Use the entries below and reproduce exactly the lines from the one containing "snd (Guardrails.check_time_based_safety lib" down to the one containing "guardrail engine the", both of them included.

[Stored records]
____

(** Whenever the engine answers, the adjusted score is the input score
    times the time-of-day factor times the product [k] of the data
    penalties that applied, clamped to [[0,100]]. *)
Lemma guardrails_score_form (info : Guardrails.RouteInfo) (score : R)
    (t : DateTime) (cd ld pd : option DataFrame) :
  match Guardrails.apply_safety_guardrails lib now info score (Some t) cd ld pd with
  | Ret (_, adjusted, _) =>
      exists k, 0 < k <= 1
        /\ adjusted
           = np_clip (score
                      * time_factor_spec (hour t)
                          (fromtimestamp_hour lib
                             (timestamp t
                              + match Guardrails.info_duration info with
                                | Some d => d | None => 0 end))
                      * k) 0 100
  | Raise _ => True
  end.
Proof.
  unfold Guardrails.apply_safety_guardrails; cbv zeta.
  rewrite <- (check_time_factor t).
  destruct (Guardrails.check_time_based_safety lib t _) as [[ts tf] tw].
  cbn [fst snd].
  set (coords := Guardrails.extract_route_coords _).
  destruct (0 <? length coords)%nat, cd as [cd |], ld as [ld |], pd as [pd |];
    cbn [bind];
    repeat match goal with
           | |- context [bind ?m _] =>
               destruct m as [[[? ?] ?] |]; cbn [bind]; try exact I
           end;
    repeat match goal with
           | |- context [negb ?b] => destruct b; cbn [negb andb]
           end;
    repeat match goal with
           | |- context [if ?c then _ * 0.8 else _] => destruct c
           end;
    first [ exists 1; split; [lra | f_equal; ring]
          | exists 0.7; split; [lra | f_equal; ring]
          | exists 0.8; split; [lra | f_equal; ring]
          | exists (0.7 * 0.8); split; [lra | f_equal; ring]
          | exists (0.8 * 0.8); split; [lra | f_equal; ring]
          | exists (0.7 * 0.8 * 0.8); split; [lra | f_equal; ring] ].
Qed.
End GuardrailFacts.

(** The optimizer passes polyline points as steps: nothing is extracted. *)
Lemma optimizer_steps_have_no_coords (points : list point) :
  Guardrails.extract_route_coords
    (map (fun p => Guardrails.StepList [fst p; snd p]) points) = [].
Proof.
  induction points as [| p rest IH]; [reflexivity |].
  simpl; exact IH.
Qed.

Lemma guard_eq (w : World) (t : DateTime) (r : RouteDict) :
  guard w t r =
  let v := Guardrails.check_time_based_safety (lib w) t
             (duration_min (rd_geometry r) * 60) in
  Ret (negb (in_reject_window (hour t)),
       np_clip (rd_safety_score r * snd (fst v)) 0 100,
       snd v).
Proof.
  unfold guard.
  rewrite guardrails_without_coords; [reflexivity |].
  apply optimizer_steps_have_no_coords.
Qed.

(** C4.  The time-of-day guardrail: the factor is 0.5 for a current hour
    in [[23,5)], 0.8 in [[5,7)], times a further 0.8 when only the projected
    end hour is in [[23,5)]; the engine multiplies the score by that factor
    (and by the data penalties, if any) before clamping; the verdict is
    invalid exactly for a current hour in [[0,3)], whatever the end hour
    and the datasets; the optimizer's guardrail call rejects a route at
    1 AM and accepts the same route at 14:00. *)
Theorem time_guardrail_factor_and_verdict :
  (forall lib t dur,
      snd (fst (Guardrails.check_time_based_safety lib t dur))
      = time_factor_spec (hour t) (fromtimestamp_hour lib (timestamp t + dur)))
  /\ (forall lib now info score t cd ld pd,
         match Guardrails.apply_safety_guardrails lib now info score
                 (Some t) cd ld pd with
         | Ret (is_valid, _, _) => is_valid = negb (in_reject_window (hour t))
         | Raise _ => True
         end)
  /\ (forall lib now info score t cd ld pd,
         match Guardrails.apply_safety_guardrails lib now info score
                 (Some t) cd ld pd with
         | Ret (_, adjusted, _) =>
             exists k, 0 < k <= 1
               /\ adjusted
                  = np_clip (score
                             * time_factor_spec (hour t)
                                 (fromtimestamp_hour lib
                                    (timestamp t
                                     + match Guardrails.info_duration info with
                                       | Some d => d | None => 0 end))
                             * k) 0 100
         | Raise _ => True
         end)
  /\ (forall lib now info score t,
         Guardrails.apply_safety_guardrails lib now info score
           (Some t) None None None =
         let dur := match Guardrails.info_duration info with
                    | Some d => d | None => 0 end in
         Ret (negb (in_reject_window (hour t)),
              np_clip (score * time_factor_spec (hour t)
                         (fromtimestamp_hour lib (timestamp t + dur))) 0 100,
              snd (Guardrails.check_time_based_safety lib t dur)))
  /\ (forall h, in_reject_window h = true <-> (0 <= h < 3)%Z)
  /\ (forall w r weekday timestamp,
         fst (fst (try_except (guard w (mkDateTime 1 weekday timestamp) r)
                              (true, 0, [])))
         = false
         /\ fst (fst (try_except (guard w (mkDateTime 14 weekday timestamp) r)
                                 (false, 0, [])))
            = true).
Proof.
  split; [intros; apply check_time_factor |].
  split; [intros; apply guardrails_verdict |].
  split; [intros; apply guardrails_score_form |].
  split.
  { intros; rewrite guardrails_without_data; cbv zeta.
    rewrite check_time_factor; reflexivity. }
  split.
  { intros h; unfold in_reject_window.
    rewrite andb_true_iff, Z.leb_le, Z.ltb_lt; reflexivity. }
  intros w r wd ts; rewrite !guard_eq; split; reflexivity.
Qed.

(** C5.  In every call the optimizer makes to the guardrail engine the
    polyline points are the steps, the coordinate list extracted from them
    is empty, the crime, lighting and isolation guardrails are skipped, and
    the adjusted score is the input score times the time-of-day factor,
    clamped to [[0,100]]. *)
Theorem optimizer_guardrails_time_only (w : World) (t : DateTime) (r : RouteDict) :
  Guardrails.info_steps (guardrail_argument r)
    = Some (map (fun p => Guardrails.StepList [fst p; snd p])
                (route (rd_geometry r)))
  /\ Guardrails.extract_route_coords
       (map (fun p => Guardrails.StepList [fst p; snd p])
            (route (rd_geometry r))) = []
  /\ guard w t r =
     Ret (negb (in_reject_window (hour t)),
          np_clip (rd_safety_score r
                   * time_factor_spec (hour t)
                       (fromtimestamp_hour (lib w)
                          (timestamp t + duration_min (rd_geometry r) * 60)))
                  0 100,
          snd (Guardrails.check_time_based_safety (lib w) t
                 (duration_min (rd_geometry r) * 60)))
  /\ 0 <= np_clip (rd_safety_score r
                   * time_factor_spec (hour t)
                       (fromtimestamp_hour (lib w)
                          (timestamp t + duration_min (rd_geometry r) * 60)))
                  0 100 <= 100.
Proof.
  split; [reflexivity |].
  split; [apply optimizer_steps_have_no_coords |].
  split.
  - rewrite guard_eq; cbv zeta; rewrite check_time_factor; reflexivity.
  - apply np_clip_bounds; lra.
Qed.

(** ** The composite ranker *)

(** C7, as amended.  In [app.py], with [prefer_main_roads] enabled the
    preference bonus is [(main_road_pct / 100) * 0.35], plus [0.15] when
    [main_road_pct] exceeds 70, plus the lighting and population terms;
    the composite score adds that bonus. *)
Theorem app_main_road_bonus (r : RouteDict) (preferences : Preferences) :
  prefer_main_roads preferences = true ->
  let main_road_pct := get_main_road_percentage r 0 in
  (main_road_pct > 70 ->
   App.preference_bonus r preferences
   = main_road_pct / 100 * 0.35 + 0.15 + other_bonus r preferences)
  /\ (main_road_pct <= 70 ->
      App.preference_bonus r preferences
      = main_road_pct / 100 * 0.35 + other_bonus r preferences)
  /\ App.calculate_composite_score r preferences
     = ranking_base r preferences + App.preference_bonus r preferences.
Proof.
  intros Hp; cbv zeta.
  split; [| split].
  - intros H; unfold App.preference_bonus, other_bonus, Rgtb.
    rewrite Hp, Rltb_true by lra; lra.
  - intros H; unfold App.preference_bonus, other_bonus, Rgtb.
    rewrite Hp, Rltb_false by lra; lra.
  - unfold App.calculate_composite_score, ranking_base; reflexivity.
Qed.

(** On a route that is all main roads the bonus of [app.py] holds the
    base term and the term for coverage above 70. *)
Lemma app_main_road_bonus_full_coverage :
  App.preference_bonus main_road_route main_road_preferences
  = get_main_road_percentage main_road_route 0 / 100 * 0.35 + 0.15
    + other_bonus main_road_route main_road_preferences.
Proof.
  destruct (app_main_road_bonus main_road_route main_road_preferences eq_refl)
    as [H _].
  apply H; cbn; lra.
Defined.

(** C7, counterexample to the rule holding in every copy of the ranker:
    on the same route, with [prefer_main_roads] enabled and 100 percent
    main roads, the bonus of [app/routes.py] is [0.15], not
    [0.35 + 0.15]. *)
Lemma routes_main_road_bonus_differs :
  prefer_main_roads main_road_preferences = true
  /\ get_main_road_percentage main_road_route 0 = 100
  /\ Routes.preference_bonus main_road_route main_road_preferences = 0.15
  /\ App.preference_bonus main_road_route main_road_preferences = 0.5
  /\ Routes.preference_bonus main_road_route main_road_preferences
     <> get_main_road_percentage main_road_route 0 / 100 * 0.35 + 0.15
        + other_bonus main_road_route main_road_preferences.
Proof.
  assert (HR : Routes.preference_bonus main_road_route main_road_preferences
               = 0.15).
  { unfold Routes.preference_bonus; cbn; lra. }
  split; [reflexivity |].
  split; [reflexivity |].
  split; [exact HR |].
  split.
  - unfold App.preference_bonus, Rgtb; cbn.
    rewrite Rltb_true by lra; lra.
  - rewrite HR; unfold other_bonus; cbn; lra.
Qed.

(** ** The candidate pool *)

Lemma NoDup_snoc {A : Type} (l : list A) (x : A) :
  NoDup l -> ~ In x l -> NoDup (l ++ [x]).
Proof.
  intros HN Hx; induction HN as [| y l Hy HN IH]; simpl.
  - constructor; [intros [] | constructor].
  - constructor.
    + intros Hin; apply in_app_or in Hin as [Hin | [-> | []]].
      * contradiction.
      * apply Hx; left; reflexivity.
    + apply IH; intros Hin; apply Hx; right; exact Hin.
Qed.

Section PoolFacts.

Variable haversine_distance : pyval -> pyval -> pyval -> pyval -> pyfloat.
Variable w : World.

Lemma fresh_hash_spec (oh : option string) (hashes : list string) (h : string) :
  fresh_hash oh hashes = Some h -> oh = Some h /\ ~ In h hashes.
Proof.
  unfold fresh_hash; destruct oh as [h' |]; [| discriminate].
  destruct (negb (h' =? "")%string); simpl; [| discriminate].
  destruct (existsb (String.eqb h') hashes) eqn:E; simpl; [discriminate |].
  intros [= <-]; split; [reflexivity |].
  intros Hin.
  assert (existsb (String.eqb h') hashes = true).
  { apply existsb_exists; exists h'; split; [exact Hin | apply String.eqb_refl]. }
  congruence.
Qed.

____

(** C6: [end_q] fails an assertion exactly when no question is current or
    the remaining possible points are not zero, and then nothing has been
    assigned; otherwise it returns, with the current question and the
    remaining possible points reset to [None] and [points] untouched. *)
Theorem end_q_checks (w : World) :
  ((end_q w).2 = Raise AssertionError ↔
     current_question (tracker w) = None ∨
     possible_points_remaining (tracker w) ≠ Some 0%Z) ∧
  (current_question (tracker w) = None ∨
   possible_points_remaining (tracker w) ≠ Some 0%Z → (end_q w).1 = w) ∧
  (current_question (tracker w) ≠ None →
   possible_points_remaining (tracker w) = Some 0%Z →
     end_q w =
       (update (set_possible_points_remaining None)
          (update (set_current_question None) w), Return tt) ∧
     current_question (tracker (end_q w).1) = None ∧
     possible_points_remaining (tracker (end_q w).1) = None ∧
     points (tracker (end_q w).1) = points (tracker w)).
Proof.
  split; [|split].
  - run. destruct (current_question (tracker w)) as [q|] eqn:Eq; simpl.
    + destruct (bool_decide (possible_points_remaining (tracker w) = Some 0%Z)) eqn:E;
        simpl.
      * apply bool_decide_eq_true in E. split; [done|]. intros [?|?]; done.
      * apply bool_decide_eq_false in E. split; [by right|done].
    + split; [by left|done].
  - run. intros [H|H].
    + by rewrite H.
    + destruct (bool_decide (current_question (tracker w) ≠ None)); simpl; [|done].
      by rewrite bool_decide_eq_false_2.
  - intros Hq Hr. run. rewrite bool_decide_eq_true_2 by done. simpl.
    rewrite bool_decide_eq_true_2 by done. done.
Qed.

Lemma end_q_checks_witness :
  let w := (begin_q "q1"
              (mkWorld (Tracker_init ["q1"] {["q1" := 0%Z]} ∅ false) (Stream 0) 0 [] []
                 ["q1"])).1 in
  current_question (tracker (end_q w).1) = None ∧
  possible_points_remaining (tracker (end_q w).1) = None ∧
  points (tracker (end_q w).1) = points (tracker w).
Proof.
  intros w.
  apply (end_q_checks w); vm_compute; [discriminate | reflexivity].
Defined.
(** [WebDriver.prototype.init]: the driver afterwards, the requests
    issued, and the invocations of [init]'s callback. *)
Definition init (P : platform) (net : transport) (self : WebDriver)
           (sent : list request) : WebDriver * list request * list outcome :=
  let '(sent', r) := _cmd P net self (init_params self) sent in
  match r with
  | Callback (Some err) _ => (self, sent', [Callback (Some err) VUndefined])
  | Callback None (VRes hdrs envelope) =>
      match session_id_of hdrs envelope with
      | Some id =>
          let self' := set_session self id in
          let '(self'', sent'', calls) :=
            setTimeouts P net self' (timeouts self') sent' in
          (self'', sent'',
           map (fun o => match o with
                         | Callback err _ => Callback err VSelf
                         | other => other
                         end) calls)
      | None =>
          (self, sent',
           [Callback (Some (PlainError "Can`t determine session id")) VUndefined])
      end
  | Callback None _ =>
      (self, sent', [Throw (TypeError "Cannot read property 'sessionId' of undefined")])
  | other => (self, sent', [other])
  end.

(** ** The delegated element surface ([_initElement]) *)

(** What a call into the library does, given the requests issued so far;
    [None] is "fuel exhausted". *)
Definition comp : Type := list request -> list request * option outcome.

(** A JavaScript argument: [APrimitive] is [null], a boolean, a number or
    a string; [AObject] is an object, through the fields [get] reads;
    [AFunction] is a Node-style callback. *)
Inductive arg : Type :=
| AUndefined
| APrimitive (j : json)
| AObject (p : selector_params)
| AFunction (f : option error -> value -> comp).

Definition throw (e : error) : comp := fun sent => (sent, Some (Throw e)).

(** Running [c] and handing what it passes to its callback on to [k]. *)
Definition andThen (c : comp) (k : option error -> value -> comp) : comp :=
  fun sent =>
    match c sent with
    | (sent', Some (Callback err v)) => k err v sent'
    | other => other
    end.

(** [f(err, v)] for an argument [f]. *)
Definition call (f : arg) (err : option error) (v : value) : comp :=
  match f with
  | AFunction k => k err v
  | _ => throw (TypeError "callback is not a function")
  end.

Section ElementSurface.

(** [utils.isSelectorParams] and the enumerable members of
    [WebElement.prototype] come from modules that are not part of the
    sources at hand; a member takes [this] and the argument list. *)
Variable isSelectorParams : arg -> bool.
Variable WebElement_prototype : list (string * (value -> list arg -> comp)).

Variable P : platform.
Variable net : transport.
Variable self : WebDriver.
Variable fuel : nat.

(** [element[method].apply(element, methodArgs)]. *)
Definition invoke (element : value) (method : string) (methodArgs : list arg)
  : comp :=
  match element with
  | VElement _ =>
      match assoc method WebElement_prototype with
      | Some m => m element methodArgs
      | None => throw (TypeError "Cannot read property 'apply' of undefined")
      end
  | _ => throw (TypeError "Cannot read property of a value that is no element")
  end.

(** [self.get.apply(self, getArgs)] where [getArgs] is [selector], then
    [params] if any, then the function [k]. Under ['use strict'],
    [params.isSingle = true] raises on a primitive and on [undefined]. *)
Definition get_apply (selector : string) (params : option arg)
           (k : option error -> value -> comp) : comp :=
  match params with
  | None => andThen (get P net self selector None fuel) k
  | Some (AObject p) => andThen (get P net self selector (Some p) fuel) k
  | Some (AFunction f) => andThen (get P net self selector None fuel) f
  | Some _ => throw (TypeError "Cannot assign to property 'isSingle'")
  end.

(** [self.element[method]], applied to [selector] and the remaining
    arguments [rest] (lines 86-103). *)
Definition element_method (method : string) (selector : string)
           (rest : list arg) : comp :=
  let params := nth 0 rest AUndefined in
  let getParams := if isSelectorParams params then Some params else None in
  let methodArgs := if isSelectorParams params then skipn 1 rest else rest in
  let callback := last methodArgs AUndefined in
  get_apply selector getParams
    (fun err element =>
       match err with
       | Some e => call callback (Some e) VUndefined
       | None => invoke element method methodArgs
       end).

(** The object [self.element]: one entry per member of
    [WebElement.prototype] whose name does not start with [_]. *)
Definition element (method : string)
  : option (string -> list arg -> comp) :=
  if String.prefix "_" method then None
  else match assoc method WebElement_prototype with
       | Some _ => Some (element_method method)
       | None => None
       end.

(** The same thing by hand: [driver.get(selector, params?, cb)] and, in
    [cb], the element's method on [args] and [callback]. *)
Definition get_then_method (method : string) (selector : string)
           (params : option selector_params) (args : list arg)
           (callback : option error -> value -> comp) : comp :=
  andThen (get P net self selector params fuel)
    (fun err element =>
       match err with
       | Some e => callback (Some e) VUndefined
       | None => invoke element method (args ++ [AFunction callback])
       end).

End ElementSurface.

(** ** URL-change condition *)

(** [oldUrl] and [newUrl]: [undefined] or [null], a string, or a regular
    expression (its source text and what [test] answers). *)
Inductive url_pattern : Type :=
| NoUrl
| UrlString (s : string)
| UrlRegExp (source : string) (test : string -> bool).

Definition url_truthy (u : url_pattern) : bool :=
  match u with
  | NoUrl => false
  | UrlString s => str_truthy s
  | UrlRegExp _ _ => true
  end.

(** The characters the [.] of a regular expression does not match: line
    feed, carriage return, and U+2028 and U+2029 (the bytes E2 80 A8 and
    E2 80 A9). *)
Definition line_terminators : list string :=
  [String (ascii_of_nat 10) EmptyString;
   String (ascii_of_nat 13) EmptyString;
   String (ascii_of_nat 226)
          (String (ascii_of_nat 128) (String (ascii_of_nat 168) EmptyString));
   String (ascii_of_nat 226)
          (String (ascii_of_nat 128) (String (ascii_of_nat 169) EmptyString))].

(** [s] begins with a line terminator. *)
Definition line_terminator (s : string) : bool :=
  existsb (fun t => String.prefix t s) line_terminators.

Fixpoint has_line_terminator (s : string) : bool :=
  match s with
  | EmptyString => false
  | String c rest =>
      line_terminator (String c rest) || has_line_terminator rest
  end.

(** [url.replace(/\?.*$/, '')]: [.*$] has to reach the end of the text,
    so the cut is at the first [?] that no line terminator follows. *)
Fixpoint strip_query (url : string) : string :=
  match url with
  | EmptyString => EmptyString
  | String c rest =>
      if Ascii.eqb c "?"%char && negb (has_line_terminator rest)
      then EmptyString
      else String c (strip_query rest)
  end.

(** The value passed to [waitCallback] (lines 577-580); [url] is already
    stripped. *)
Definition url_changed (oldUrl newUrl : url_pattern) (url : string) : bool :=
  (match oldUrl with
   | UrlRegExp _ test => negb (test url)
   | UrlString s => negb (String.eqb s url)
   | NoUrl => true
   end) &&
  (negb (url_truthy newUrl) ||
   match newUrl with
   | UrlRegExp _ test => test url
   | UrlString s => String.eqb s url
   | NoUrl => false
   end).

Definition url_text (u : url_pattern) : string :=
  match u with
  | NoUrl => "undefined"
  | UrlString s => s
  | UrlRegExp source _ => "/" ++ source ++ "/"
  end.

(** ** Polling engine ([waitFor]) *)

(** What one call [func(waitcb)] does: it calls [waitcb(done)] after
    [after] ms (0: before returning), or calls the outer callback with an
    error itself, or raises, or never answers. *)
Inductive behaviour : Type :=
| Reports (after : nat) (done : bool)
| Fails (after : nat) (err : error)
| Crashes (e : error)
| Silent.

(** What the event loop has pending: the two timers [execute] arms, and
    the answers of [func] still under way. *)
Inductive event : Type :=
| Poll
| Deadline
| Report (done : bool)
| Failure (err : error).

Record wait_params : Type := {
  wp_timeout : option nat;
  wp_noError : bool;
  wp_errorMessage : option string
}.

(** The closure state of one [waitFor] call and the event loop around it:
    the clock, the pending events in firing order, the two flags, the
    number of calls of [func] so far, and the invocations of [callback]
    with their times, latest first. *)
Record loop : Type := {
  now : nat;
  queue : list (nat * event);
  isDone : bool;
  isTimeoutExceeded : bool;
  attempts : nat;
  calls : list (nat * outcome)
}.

____

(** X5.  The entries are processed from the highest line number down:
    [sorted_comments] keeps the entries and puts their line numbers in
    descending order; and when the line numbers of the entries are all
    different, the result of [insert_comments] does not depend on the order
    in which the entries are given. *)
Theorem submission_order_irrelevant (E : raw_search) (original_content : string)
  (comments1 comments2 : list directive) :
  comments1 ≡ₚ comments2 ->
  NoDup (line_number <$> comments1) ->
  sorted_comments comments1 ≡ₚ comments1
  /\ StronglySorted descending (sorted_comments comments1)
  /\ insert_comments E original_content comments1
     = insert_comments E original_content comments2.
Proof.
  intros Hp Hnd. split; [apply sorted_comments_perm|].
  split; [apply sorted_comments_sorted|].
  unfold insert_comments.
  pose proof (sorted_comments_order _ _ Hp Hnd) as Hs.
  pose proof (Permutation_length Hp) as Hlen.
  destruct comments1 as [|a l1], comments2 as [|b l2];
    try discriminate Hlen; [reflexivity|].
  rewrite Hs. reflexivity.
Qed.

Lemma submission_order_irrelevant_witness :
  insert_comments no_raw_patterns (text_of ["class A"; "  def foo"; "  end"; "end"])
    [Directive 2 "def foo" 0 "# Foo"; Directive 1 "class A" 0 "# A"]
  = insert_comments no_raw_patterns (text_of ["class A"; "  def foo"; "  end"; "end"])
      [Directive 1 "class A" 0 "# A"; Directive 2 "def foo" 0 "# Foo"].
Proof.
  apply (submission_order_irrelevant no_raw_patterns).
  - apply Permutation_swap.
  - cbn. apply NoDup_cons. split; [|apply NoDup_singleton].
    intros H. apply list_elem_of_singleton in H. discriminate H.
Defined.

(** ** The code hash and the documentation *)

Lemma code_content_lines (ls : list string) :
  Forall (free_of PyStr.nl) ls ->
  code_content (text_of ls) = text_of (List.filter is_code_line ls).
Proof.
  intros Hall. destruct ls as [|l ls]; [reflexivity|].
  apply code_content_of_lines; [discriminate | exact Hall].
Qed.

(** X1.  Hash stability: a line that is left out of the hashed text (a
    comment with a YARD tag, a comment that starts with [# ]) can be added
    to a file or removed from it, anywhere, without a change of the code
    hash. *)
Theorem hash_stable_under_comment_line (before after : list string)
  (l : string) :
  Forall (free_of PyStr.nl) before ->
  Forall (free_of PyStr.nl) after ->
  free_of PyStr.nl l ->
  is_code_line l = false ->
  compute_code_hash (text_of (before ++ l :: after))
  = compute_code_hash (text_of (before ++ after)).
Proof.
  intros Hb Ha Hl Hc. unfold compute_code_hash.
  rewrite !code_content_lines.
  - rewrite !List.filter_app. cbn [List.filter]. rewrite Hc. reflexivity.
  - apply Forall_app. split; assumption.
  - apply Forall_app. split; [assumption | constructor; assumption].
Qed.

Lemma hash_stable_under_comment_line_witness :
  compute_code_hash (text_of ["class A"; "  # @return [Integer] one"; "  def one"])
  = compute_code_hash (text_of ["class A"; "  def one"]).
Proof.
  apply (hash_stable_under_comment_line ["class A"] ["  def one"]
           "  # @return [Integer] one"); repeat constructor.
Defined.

____

- _Answer section_
              snd (Guardrails.check_time_based_safety lib t dur)))
  /\ (forall h, in_reject_window h = true <-> (0 <= h < 3)%Z)
  /\ (forall w r weekday timestamp,
         fst (fst (try_except (guard w (mkDateTime 1 weekday timestamp) r)
                              (true, 0, [])))
         = false
         /\ fst (fst (try_except (guard w (mkDateTime 14 weekday timestamp) r)
                                 (false, 0, [])))
            = true).
Proof.
  split; [intros; apply check_time_factor |].
  split; [intros; apply guardrails_verdict |].
  split; [intros; apply guardrails_score_form |].
  split.
  { intros; rewrite guardrails_without_data; cbv zeta.
    rewrite check_time_factor; reflexivity. }
  split.
  { intros h; unfold in_reject_window.
    rewrite andb_true_iff, Z.leb_le, Z.ltb_lt; reflexivity. }
  intros w r wd ts; rewrite !guard_eq; split; reflexivity.
Qed.

(** C5.  In every call the optimizer makes to the guardrail engine the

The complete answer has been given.